WHAT THE TASK REQUIRES: Among the entries below, find each line holding "list" and return it.

ENTRIES SUPPLIED below:

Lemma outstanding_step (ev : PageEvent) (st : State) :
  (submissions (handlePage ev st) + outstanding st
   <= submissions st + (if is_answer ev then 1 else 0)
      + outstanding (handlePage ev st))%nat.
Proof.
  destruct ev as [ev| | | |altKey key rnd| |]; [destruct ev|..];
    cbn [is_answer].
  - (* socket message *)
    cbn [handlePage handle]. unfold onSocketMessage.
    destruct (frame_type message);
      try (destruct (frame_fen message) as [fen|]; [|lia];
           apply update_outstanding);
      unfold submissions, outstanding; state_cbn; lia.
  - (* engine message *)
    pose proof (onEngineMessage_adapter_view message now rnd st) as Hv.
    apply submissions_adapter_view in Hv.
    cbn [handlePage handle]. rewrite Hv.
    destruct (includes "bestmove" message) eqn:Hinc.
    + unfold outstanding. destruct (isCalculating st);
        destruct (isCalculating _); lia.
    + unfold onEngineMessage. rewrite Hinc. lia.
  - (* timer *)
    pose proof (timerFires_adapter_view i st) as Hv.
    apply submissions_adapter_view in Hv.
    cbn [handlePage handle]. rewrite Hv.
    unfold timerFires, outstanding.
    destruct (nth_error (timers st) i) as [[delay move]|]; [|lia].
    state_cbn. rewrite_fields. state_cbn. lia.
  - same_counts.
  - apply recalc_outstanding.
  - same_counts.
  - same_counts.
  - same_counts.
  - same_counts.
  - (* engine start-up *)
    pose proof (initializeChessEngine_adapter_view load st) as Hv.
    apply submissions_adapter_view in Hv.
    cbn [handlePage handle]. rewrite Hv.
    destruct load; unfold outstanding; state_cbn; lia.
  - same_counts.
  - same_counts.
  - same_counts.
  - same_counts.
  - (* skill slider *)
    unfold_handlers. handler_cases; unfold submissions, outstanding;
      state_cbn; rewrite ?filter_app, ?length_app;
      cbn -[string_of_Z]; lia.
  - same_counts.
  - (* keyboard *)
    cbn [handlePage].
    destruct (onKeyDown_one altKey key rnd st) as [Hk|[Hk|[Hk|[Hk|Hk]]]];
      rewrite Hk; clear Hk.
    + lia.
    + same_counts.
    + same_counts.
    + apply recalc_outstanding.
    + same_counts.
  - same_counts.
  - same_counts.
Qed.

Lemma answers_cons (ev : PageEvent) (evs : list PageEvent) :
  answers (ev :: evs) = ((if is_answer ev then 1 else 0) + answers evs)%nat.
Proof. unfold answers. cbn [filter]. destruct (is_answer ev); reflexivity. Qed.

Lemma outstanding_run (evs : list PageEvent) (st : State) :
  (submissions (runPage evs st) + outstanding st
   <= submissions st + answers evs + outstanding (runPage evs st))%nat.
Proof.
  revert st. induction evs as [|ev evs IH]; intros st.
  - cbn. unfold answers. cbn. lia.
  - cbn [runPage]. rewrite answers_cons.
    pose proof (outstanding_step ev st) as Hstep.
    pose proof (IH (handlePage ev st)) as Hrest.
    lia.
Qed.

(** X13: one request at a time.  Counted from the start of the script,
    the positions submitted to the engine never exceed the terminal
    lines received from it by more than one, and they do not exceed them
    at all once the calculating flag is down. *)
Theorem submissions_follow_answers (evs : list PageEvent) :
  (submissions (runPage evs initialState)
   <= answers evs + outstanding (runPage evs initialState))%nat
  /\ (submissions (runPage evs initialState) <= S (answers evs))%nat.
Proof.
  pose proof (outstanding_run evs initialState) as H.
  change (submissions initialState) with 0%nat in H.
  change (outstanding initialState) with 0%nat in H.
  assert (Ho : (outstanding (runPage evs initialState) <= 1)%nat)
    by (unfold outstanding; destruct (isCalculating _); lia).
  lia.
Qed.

End of ENTRIES SUPPLIED.
ENTRIES SUPPLIED below:

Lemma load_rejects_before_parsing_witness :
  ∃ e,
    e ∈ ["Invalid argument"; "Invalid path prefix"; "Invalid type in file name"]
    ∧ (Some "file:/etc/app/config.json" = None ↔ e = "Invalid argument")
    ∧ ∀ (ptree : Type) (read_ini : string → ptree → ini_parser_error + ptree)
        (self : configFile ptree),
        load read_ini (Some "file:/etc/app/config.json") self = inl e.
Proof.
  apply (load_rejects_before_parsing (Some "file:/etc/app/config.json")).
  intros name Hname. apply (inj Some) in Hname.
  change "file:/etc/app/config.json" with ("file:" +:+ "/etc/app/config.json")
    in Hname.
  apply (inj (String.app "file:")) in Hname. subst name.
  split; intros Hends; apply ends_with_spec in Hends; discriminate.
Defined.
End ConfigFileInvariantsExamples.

End of ENTRIES SUPPLIED.

RESULT FOR THIS TASK:
Lemma answers_cons (ev : PageEvent) (evs : list PageEvent) :
Lemma outstanding_run (evs : list PageEvent) (st : State) :
Theorem submissions_follow_answers (evs : list PageEvent) :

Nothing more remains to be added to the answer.